Le pasteur dodu avec un gros visage rose se penche vers toi et sourit. Tu es mort. Tu es étendu bien tranquille dans ton cercueil couleur crème, sur un lit de soie rouge écarlate et on dirait que tu souris en retour, comme un homme satisfait. Le pasteur Roy se tourne vers sa congrégation, on dirait que toute la ville y est, et il lève la main pour appeler le silence.

 

“Bien chers frères et sœurs, nous sommes réunis ici aujourd’hui, non pas pour pleurer sa vie, mais bien pour célébrer la mort de Léopold Simoneau, ce bâtard d’enfant de chienne!”

 

La foule applaudit, acclamations et moqueries pleuvent sur ton cadavre. Tout le monde s’est mis tout beau, sur son trente-six, dans toutes les couleurs imaginables, sauf le noir. On dirait que le festival du cochon de Sainte-Perpétue a envahi la petite église de bois blanchi et le party est pris.

 

Comme si tu n’habitais plus ce corps, tu te regardes. Hostie que t’es beau, que tu penses. Ta peau bronzée est bien tendue et brillante. Ton épaisse chevelure grise et blanche est peignée en belles ondulations qui rappellent un océan léché par la pleine lune de septembre. Ils t’ont découpé une moustache impeccable et fine qui ne fait qu’attendre une femme pour la séduire. Tout ceci emballé dans ton veston favori en velours bleu nuit et les boutons de manchettes en or volées à ton frère qui brillent au bout de tes manches de chemise blanche.

 

Le pasteur Roy demande si quiconque aurait des paroles d’adieu à prononcer et la ville entière se lève pour t’enguirlander gaiment.

 

“Il a mangé toute ma viande et il a remis les os dans le frigo!”

 

“Il a volé tous mes bas du pied gauche!”

 

“Il a volé tous mes gants de la main droite!”

 

“Il a fait l’amour à ma mère!”

 

“Il a baisé mon père!”

 

“Il a débauché ma sœur!”

 

“Il m’a baisée mais il ne m’a jamais rappelée après!”

 

Un petit homme aux yeux exorbités et à la coiffure en comb-over se lève et marmonne, “Il n’était pas si pire que ça dans mon livre à moi, je l’ai vu ramasser un vieux chien errant…”

 

“Ferme ta grand’gueule, Albert, gros contrarieux,“ dit le pasteur Roy alors que quelques hommes derrière lui tirent l’homme par les épaules pour le rasseoir cavalièrement sur son banc.

 

“Ce chien-là était la plus horrible et méchante créature en ville, un peu comme Léopold Simoneau lui-même.”

 

“Oui, ce chien-là m’a déjà mordu au sang.”

 

“Léopold Simoneau m’a déjà mordu lui aussi, une fois, au lit,” dit une femme, “pour me faire réaliser que j’avais aimé cela, ce qui m’enrage au plus haut point et me plonge dans la plus profonde perplexité.”

 

“Il me doit trois grosses piastres en argent de la confédération,” gueule madame Claudette l’institutrice en frappant le sol de sa marchette.

 

“Lorsque je lui ai dit que je l’aimais, il n’a rien répondu, l’écœurant,” dit une petite voix tremblotante qui venait du fond de la chapelle, une belle dame dans une jolie robe bleue.

 

Après une messe brève et lue du bout de la gueule par le pasteur Roy, le silence s’installe comme les gens commencent à sympathiser hypocritement en hochant de la tête ou en la baissant pour cacher leurs larmes de rage.
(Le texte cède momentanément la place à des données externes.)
(* ===== verification/EntityMerger.v ===== *)
(** * Merging the entities of peer gateways

    [EntityMerger] (core/aggregation/entity_merger.cpp): a peer's areas, functions
    and components are merged into the local ones by id, its apps are renamed on
    collision; entities that live on the peer go into a routing table.  The loop
    of aggregation_manager.cpp that merges all peers, remaps function hosts and
    reclassifies component routes is [merge_peers].

    Entities have the fields that merging reads or writes; the others are one
    [Rest].  The walk orders over unordered maps are arguments. *)

From S2P Require Import Prelude AssetIdentity Classification.

Section EntityMerger.
Context {Rest : Type}.

Record Area := mkArea {
  ar_id : string; ar_tags : list string; ar_description : string; ar_source : string;
  ar_contributors : list string; ar_rest : Rest }.

Record Function_ := mkFunction {
  fn_id : string; fn_hosts : list string; fn_tags : list string; fn_source : string;
  fn_contributors : list string; fn_rest : Rest }.

Record Component := mkComponent {
  co_id : string; co_parent_component_id : string; co_tags : list string; co_description : string;
  co_source : string; co_contributors : list string; co_identity : AssetIdentity; co_rest : Rest }.

Record App := mkApp {
  ap_id : string; ap_name : string; ap_source : string; ap_original_id : string;
  ap_contributors : list string; ap_rest : Rest }.

Definition SEPARATOR : string := "__".

Definition prefix_id (peer id : string) : string := peer +:+ SEPARATOR +:+ id.
Definition peer_source (peer : string) : string := "peer:" +:+ peer.

Definition append_contributor_unique (contributors : list string) (entry : string) : list string :=
  if bool_decide (entry ∈ contributors) then contributors else contributors ++ [entry].

(** The values of [incoming] not seen before, in order: the set holds what the
    list holds. *)
Definition merge_unique (known incoming : list string) : list string :=
  foldl (λ acc x, if bool_decide (x ∈ acc) then acc else acc ++ [x]) known incoming.

(** ** Merging by id

    The loop that [merge_areas], [merge_functions] and [merge_components] share:
    the index holds the local ids only. *)
Section ById.
Context {A : Type} (ident : A → string) (combine : A → A → A) (added : A → A) (route_merged : bool).

(** A later entry with the same id overwrites the index. *)
Fixpoint local_index (i : nat) (local : list A) : gmap string nat :=
  match local with
  | [] => ∅
  | x :: local' =>
      let m := local_index (S i) local' in
      match m !! ident x with Some _ => m | None => <[ident x := i]> m end
  end.

Definition merge_step (peer : string) (index : gmap string nat) (acc : list A * gmap string string) (r : A)
    : list A * gmap string string :=
  match index !! ident r with
  | Some i =>
      (alter (λ m, combine m r) i acc.1, if route_merged then <[ident r := peer]> acc.2 else acc.2)
  | None => (acc.1 ++ [added r], <[ident r := peer]> acc.2)
  end.

Definition merge_by_id (peer : string) (local remote : list A) (routing : gmap string string)
    : list A * gmap string string :=
  foldl (merge_step peer (local_index 0 local)) (local, routing) remote.
End ById.

Definition combine_area (peer : string) (m r : Area) : Area :=
  mkArea (ar_id m) (merge_unique (ar_tags m) (ar_tags r))
    (if (ar_description m =?ₛ "") && negb (ar_description r =?ₛ "") then ar_description r else ar_description m)
    (ar_source m) (append_contributor_unique (ar_contributors m) (peer_source peer)) (ar_rest m).

Definition added_area (peer : string) (r : Area) : Area :=
  mkArea (ar_id r) (ar_tags r) (ar_description r) (peer_source peer)
    (append_contributor_unique (ar_contributors r) (peer_source peer)) (ar_rest r).

Definition merge_areas (peer : string) : list Area → list Area → gmap string string → list Area * gmap string string :=
  merge_by_id ar_id (combine_area peer) (added_area peer) false peer.

Definition combine_function (peer : string) (m r : Function_) : Function_ :=
  mkFunction (fn_id m) (merge_unique (fn_hosts m) (fn_hosts r)) (merge_unique (fn_tags m) (fn_tags r))
    (fn_source m) (append_contributor_unique (fn_contributors m) (peer_source peer)) (fn_rest m).

Definition added_function (peer : string) (r : Function_) : Function_ :=
  mkFunction (fn_id r) (fn_hosts r) (fn_tags r) (peer_source peer)
    (append_contributor_unique (fn_contributors r) (peer_source peer)) (fn_rest r).

Definition merge_functions (peer : string)
    : list Function_ → list Function_ → gmap string string → list Function_ * gmap string string :=
  merge_by_id fn_id (combine_function peer) (added_function peer) false peer.

Definition combine_component (peer : string) (m r : Component) : Component :=
  mkComponent (co_id m) (co_parent_component_id m) (merge_unique (co_tags m) (co_tags r))
    (if (co_description m =?ₛ "") && negb (co_description r =?ₛ "") then co_description r else co_description m)
    (co_source m) (append_contributor_unique (co_contributors m) (peer_source peer))
    (merge_identity (stamp_identity_provenance (co_identity m) (co_source m)) (co_identity r)
       (peer_source peer) default_precedence)
    (co_rest m).

Definition added_component (peer : string) (r : Component) : Component :=
  mkComponent (co_id r) (co_parent_component_id r) (co_tags r) (co_description r) (peer_source peer)
    (append_contributor_unique (co_contributors r) (peer_source peer)) (co_identity r) (co_rest r).

Definition merge_components (peer : string)
    : list Component → list Component → gmap string string → list Component * gmap string string :=
  merge_by_id co_id (combine_component peer) (added_component peer) true peer.

(** ** Apps *)

Definition added_app (peer : string) (local_ids : gset string) (r : App) : App :=
  let contributors := append_contributor_unique (ap_contributors r) (peer_source peer) in
  if bool_decide (ap_id r ∈ local_ids)
  then mkApp (prefix_id peer (ap_id r)) (peer +:+ SEPARATOR +:+ ap_name r) (peer_source peer) (ap_id r)
         contributors (ap_rest r)
  else mkApp (ap_id r) (ap_name r) (peer_source peer) (ap_original_id r) contributors (ap_rest r).

Definition merge_apps (peer : string) (local remote : list App) (routing : gmap string string)
    : list App * gmap string string :=
  let local_ids : gset string := list_to_set (ap_id <$> local) in
  foldl (λ acc r, let a := added_app peer local_ids r in (acc.1 ++ [a], <[ap_id a := peer]> acc.2))
    (local, routing) remote.

(** ** All peers *)

Record PeerEntities := mkPeer {
  pe_name : string;
  pe_areas : list Area;
  pe_components : list Component;
  pe_apps : list App;
  pe_functions : list Function_;
}.

Record Merged := mkMergedEntities {
  mg_areas : list Area;
  mg_components : list Component;
  mg_apps : list App;
  mg_functions : list Function_;
  mg_routing : gmap string string;
}.

(** What follows the first separator. *)
Fixpoint after_separator (s : string) : option string :=
  match s with
  | String a s' =>
      match s' with
      | String b s'' =>
          if bool_decide (a = "_"%char) && bool_decide (b = "_"%char) then Some s'' else after_separator s'
      | "" => None
      end
  | "" => None
  end.

(** From the ids the routing table of one merger holds, in walk order. *)
Definition app_id_remap (routed : list string) : gmap string string :=
  foldl (λ m id, match after_separator id with Some original => <[original := id]> m | None => m end) ∅ routed.

Definition remap_hosts (remap : gmap string string) (f : Function_) : Function_ :=
  mkFunction (fn_id f) ((λ h, default h (remap !! h)) <$> fn_hosts f) (fn_tags f) (fn_source f)
    (fn_contributors f) (fn_rest f).

(** The routing tables of the peers are overlaid in their order. *)
Definition merge_peer (walk : gmap string string → list string) (mg : Merged) (p : PeerEntities) : Merged :=
  let peer := pe_name p in
  let '(areas, rt) := merge_areas peer (mg_areas mg) (pe_areas p) ∅ in
  let '(components, rt) := merge_components peer (mg_components mg) (pe_components p) rt in
  let '(apps, rt) := merge_apps peer (mg_apps mg) (pe_apps p) rt in
  let functions := remap_hosts (app_id_remap (walk rt)) <$> pe_functions p in
  let '(functions, rt) := merge_functions peer (mg_functions mg) functions rt in
  mkMergedEntities areas components apps functions (rt ∪ mg_routing mg).

Definition as_merged (c : Component) : MergedComponent := mkMerged (co_id c) (co_parent_component_id c).

Definition claim_of (p : PeerEntities) : PeerClaim :=
  mkClaim (pe_name p) (list_to_set (co_id <$> pe_components p)).

(** Routing entries of components are replaced by the classification; [None]
    only if its search ran out of fuel. *)
Definition merge_peers (walk : gmap string string → list string) (order : list string)
    (local : Merged) (peers : list PeerEntities) : option (Merged * list LeafCollisionWarning) :=
  let mg := foldl (merge_peer walk) local peers in
  let component_ids : gset string := list_to_set (co_id <$> mg_components mg) in
  let rt := filter (λ e, e.1 ∉ component_ids) (mg_routing mg) in
  r ← classify_component_routing order (as_merged <$> mg_components mg) (claim_of <$> peers);
  Some (mkMergedEntities (mg_areas mg) (mg_components mg) (mg_apps mg) (mg_functions mg)
          (cr_routing_table r ∪ rt), cr_leaf_warnings r).

(** [AggregationManager::find_peer_for_entity]. *)
Definition find_peer_for_entity (mg : Merged) (id : string) : option string := mg_routing mg !! id.
End EntityMerger.

Arguments Area : clear implicits.
Arguments Function_ : clear implicits.
Arguments Component : clear implicits.
Arguments App : clear implicits.
Arguments PeerEntities : clear implicits.
Arguments Merged : clear implicits.
(* ===== verification/AuthManager.v ===== *)
(** * Authentication and access control

    [AuthManager] and [AuthMiddleware] (gateway core/auth): client credentials,
    access and refresh tokens with revocation, role permissions, and the check
    every request passes.  Signing, parsing and verifying JWTs (jwt-cpp) is the
    class [Jwt]; time is in nanoseconds since the epoch, claims are in seconds;
    generated token ids are arguments, and the RS256 key files, checked by the
    constructor, stay readable. *)

From stdpp Require Import relations.
From S2P Require Import Prelude PatternMatcher AuthPaths DataPointSuggest.

Inductive UserRole := VIEWER | OPERATOR | CONFIGURATOR | ADMIN.

#[global] Instance UserRole_eq_dec : EqDecision UserRole.
Proof. solve_decision. Defined.

#[global] Instance UserRole_countable : Countable UserRole.
Proof.
  apply (inj_countable' (λ r, match r with VIEWER => 0 | OPERATOR => 1 | CONFIGURATOR => 2 | ADMIN => 3 end)
    (λ n, match n with 0 => VIEWER | 1 => OPERATOR | 2 => CONFIGURATOR | _ => ADMIN end)).
  by intros [].
Defined.

Inductive AuthRequirement := NONE | WRITE | ALL.

#[global] Instance AuthRequirement_eq_dec : EqDecision AuthRequirement.
Proof. solve_decision. Defined.

Inductive TokenType := ACCESS | REFRESH.

#[global] Instance TokenType_eq_dec : EqDecision TokenType.
Proof. solve_decision. Defined.

Record ClientCredentials := mkClient {
  cl_id : string; cl_secret : string; cl_role : UserRole; cl_enabled : bool }.

Inductive JwtAlgorithm := HS256 | RS256.

#[global] Instance JwtAlgorithm_eq_dec : EqDecision JwtAlgorithm.
Proof. solve_decision. Defined.

Record AuthConfig := mkAuthConfig {
  ac_enabled : bool;
  ac_jwt_secret : string;
  ac_jwt_public_key : string;
  ac_jwt_algorithm : JwtAlgorithm;
  ac_token_expiry_seconds : Z;
  ac_refresh_token_expiry_seconds : Z;
  ac_require_auth_for : AuthRequirement;
  ac_issuer : string;
  ac_clients : list ClientCredentials;
}.

(** [AuthConfigBuilder::build]; [inl] is the exception. *)
Definition build (c : AuthConfig) : string + AuthConfig :=
  if negb (ac_enabled c) then inr c
  else if ac_jwt_secret c =?ₛ "" then inl "JWT secret is required when authentication is enabled"
  else if bool_decide (ac_jwt_algorithm c = HS256) && (String.length (ac_jwt_secret c) <? 32)
  then inl "JWT secret must be at least 32 characters for HS256 algorithm"
  else if (ac_token_expiry_seconds c <=? 0)%Z then inl "Token expiry must be positive"
  else if (ac_refresh_token_expiry_seconds c <=? 0)%Z then inl "Refresh token expiry must be positive"
  else if (ac_refresh_token_expiry_seconds c <? ac_token_expiry_seconds c)%Z
  then inl "Refresh token expiry must be greater than or equal to token expiry"
  else if bool_decide (ac_jwt_algorithm c = RS256) && (ac_jwt_public_key c =?ₛ "")
  then inl "Public key path is required for RS256 algorithm"
  else inr c.

Definition role_to_string (r : UserRole) : string :=
  match r with
  | VIEWER => "viewer" | OPERATOR => "operator" | CONFIGURATOR => "configurator" | ADMIN => "admin"
  end.

Fixpoint lower (s : string) : string :=
  match s with "" => "" | String c s' => String (tolower c) (lower s') end.

(** [None]: [std::invalid_argument]. *)
Definition string_to_role (s : string) : option UserRole :=
  let l := lower s in
  if l =?ₛ "viewer" then Some VIEWER
  else if l =?ₛ "operator" then Some OPERATOR
  else if l =?ₛ "configurator" then Some CONFIGURATOR
  else if l =?ₛ "admin" then Some ADMIN
  else None.

Definition token_type_to_string (t : TokenType) : string :=
  match t with ACCESS => "access" | REFRESH => "refresh" end.
(* ===== verification/TriggerDispatchSpec.v ===== *)
(** * What a resource change does to the triggers

    [TriggerManager::on_resource_change] as the worker of the notifier runs it,
    with nothing in between: which triggers react, how, and that the worker gets
    back to waiting. *)

From stdpp Require Import relations.
From S2P Require Import Prelude Json TriggerConditions FaultTriggers TriggerManager TriggerManagerSpec.

(** ** Keys *)

Fixpoint colon_free (s : string) : bool :=
  match s with "" => true | String c s' => negb (bool_decide (c = ":"%char)) && colon_free s' end.

Lemma dispatch_key_collection c c' e e' :
  colon_free c = true → colon_free c' = true → dispatch_key c e = dispatch_key c' e' → c = c'.
Proof.
  unfold dispatch_key. revert c'. induction c as [|x c IH]; intros [|y c'] Hc Hc'; cbn in *; try done.
  - intros [= <- _]. by rewrite bool_decide_eq_true_2 in Hc'.
  - intros [= -> _]. by rewrite bool_decide_eq_true_2 in Hc.
  - apply andb_true_iff in Hc as [_ Hc]. apply andb_true_iff in Hc' as [_ Hc'].
    intros [= -> Heq]. f_equal. by apply IH.
Qed.

#[global] Instance moves_preorder : PreOrder moves.
Proof.
  split.
  - intros m. by split.
  - intros m n k [H1 H2 H3 H4 H5] [K1 K2 K3 K4 K5]. split; try congruence; auto. by transitivity (tm_heap n).
Qed.

Lemma remove_end_tables b ok id a p m :
  tm_heap (remove_end b ok id a p m) = alter (set_active false) a (tm_heap m) ∧
  tm_triggers (remove_end b ok id a p m) = tm_triggers m.
Proof. by destruct b, p. Qed.

Lemma expire_end_tables b id c e m :
  tm_heap (expire_end b id c e m) = tm_heap m ∧ tm_triggers (expire_end b id c e m) = delete id (tm_triggers m).
Proof. by destruct b. Qed.

(** ** What a change means for one trigger

    Said without the manager's own checks: in terms of the fields of the trigger
    and of the change. *)

Section Meaning.
Context (conditions : ConditionRegistry) (json_at : string → json → option json).
Context (now : Z) (children : option (string → string → list string)) (c : ResourceChange).

Definition live (t : TriggerState) : Prop := ti_status (ts_info t) = ACTIVE ∧ ts_active t = true.

Definition lapsed (t : TriggerState) : Prop := ∃ e, ti_expires_at (ts_info t) = Some e ∧ (e ≤ now)%Z.

(** The trigger watches the resource, on the entity of the change or on one
    above it. *)
Definition affected (t : TriggerState) : Prop :=
  (ti_resource_path (ts_info t) = "" ∨ ti_resource_path (ts_info t) = rc_resource_path c) ∧
  (ti_entity_id (ts_info t) = rc_entity_id c ∨
   ∃ f, children = Some f ∧ rc_entity_id c ∈ f (ti_entity_id (ts_info t)) (ti_entity_type (ts_info t))).

(** [v] is what the trigger reads in the change: the value, or the part its
    pointer names. *)
Definition reads (t : TriggerState) (v : json) : Prop :=
  (ti_path (ts_info t) = "" ∧ v = rc_value c) ∨
  (ti_path (ts_info t) ≠ "" ∧ json_at (ti_path (ts_info t)) (rc_value c) = Some v).

(** The trigger is judged on [v], against the value it read last. *)
Definition judged (t : TriggerState) (v : json) (holds : bool) : Prop :=
  live t ∧ ¬ lapsed t ∧ affected t ∧ reads t v ∧
  ∃ e, conditions !! ti_condition_type (ts_info t) = Some e ∧
    evaluate e (ts_previous t) v (ti_condition_params (ts_info t)) = Some holds.

Definition fires (t : TriggerState) : Prop := ∃ v, judged t v true.

(** It expired, or it fired and was a one-shot. *)
Definition over (t : TriggerState) : Prop :=
  (live t ∧ lapsed t) ∨ (fires t ∧ ti_multishot (ts_info t) = false).

(** All of a trigger but its status. *)
Definition definition_of (i : TriggerInfo) :=
  (ti_id i, (ti_entity_id i, ti_entity_type i, ti_resource_uri i, ti_collection i, ti_resource_path i),
   (ti_resolved_topic_name i, ti_path i, ti_condition_type i, ti_condition_params i, ti_protocol i),
   (ti_multishot i, ti_persistent i, ti_lifetime_sec i, ti_log_settings i), (ti_created_at i, ti_expires_at i)).

Definition newest (n : nat) (l : list json) : list json := drop (length l - n) l.

Definition event : json := JObj [("payload", rc_value c); ("timestamp", JStr (to_iso8601 now))].
Definition demo_node : Node :=
  mkNode empty_storage None [] [] 0 true (Some (new_pool 1 4 kDropOldest)) ∅
    (Some (mkRosbagCapture true true 1 false ∅ "")) [] 0.

Definition demo_ops : list node_op :=
  [OpReport (mkReportRequest "MOTOR_HOT" EVENT_FAILED 2 "over 90 C" "/powertrain/motor");
   OpReport (mkReportRequest "LIDAR.LOST" EVENT_FAILED 1 "" "/sensors/camera");
   OpReport (mkReportRequest "BRAKE" EVENT_FAILED 3 "" "/chassis/brake");
   OpClear (mkClearRequest "BRAKE" false)].

Definition demo_run : option unit * Node :=
  node_run demo_clock demo_clock (λ _, false) (λ _, false) node_demo_cfg demo_ops demo_node.

Lemma event_stream_tracks_confirmed_witness :
  fresh demo_node ∧ demo_run.1 = Some tt ∧
  set_entries (viewer (n_events demo_run.2)) = ["MOTOR_HOT"] ∧
  (∀ c, c ∈ viewer (n_events demo_run.2) ↔ confirmed (faults (n_storage demo_run.2)) c).
Proof.
  assert (Hf : fresh demo_node) by (split; [reflexivity|split; reflexivity]).
  split; [exact Hf|]. split; [vm_compute; reflexivity|]. split; [vm_compute; reflexivity|].
  pose proof (event_stream_tracks_confirmed demo_clock demo_clock (λ _, false) (λ _, false) node_demo_cfg demo_ops
    demo_node Hf) as H.
  change (node_run _ _ _ _ _ demo_ops demo_node) with demo_run in H.
  destruct demo_run as [[[]|] n'] eqn:E.
  - destruct H as [H1 H2]. intros c. split; [apply H1|apply H2].
    assert (E2 : n_engine demo_run.2 = None) by (vm_compute; reflexivity).
    rewrite E in E2. exact E2.
  - exfalso. assert (E2 : demo_run.1 = Some tt) by (vm_compute; reflexivity).
    rewrite E in E2. discriminate E2.
Defined.

Lemma audit_log_replays_to_status_witness :
  last_transitions (n_audit demo_run.2) = phases (faults (n_storage demo_run.2)) ∧
  (ae_fault_code <$> n_audit demo_run.2) =
    ["__audit__"; "MOTOR_HOT"; "MOTOR_HOT"; "LIDAR.LOST"; "BRAKE"; "BRAKE"; "BRAKE"].
Proof.
  split; [|vm_compute; reflexivity].
  apply (audit_log_replays_to_status demo_clock demo_clock (λ _, false) (λ _, false) node_demo_cfg demo_ops demo_node).
  - split; [reflexivity|split; reflexivity].
  - reflexivity.
  - reflexivity.
  - vm_compute. reflexivity.
  - vm_compute. reflexivity.
Defined.
(* ===== verification/NodeDeathSpec.v ===== *)
(** * What the presence detector reports

    The detector over any sequence of ticks: every vanished node is reported and
    nothing else is, clears are earned, memory is bounded, and a vetoed departure
    stays silent. *)

From stdpp Require Import pretty.
From S2P Require Import Prelude WatchdogGate NodeDeath NodeTrackerSpec.
Open Scope Z_scope.

(** ** Runs of the detector *)

Record TickLog := mkLog {
  lg_ctx : DetectorContext;
  lg_sweep : Sweep;
  lg_dead : gmap string string;
  lg_request : option Request;
}.

Definition log_tick (acc : NodeDeathDetector * list TickLog) (ctx : DetectorContext) : NodeDeathDetector * list TickLog :=
  let '(d, sw, dead, request) := detector_tick ctx acc.1 in (d, mkLog ctx sw dead request :: acc.2).

(** The detector after some ticks, and what they did, newest first. *)
Definition run (d : NodeDeathDetector) (ctxs : list DetectorContext) : NodeDeathDetector * list TickLog :=
  foldl log_tick (d, []) ctxs.

Abbreviation sweeps h := (lg_sweep <$> h).
Abbreviation apps_of l := (cx_apps (lg_ctx l)).

(** Enough for the 32-bit counters: the ticks and the departures seen. *)
Definition countable (h : list TickLog) : Prop :=
  Z.of_nat (length h) ≤ int32_max ∧ departures (sweeps h) ≤ int32_max.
Les pleurs et les cris passent au-dessus de ton cercueil et de ton sourire sournois toujours aussi immobile.

 

Le pasteur lève encore la main pour faire revenir le calme et pointe vers toi. “Cet homme,” dit-il, “est le péché réincarné en chaussures de suède.” Il renifle un grand coup et crie de bord en bord de l’église, “qu’il pourrisse en enfer, si le diable veut bien de lui.”

 

Les gens commencent lentement à partir, gonflés de fureur vertueuse, solidaires dans la commisération. À mesure que les gens défilent, tu aperçois deux hommes immobiles, un qui ressemble à un hippie en blanc et un autre qui ressemble à un comptable en rouge. Ils te regardent. Pas ton cadavre, toi.

 

C’est alors que Claudette, hystérique, se précipite sur toi avec sa marchette et commence à fouiller toutes tes poches à la recherche de ses foutues grosses piastres en argent de la confédération. “Où tu les as mis, mes belles piastres gros bâtard d’enfant de chienne?”

 

Le pasteur Roy est venu la tirer doucement par le bras, “Allez madame Claudette, laissez les charognards s’occuper de ce qu’il reste de lui,” dit-il, tout en l’éloignant de ton cercueil et en passant directement devant le hippie en blanc et le comptable en rouge.

 

“Tu sais,” dit le comptable en rouge, pasteur Roy a raison, je ne veux pas de toi en enfer.” Il sourit en affichant beaucoup trop de dents. “Tu pensais qu’un repentir de dernière minute suffirait à faire oublier tous tes péchés, mais je suis heureux que tu l’aies fait quand même, ça me donne une bonne raison de te fermer ma porte,” dit le comptable. Le hippie soupire en regardant vers le ciel. “Juste parce qu’un homme prononce un tardif appel au pardon, cela ne veut absolument pas dire que le pardon lui est accordé d’office, c’est comme, pas notre “vibe”, ici au ciel.”  Le hippie se penche sur toi et te dit en plein nez, “Tu ne peux pas remonter avec moi non plus.”

 

Le comptable en rouge geint comme une hyène en faisant de petites ondulations du bassin. “Ça m’a tout l’air qu’on t’abandonne aux asticots, Léopold, amuse-toi bien.”

 

Et les deux hommes joignent le défilé et s’en retournent.

 

Tu te dis que peut-être Charon le passeur des Enfers viendra te prendre dans son traversier sur le Styx pour t’emporter vers le royaume des morts mais tu réalises que tu n’as plus de quoi payer ton passage. Claudette, maudite Claudette, a réussi malgré tout à t’extirper les vieux dollars en argent de la confédération que tu croyais bien cachés dans tes godasses en suède bleu. Le tarif pour le monde souterrain a probablement grimpé, de toutes façons, comme tout le reste.

 

Tu penses à Anubis, tu te demandes si tu pourrais faire peser ton âme pour en connaître le prix. Une voix émerge de nulle part pour te dire que même ton chien bâtard ne te recommanderait pas à Anubis. Cette horrible bête était vraiment un trou-de-cul finalement; peut-être que tous les chiens ne devraient pas aller au ciel.

 

Mais encore, tu souris.

 

Un sourire creux comme une face de citrouille. On t’a bourré les joues de papier-journal et sculpté un sourire, cousu avec du fil pour te forcer à avoir l’air de sourire. Oui, ta face sourit, mais pas toi.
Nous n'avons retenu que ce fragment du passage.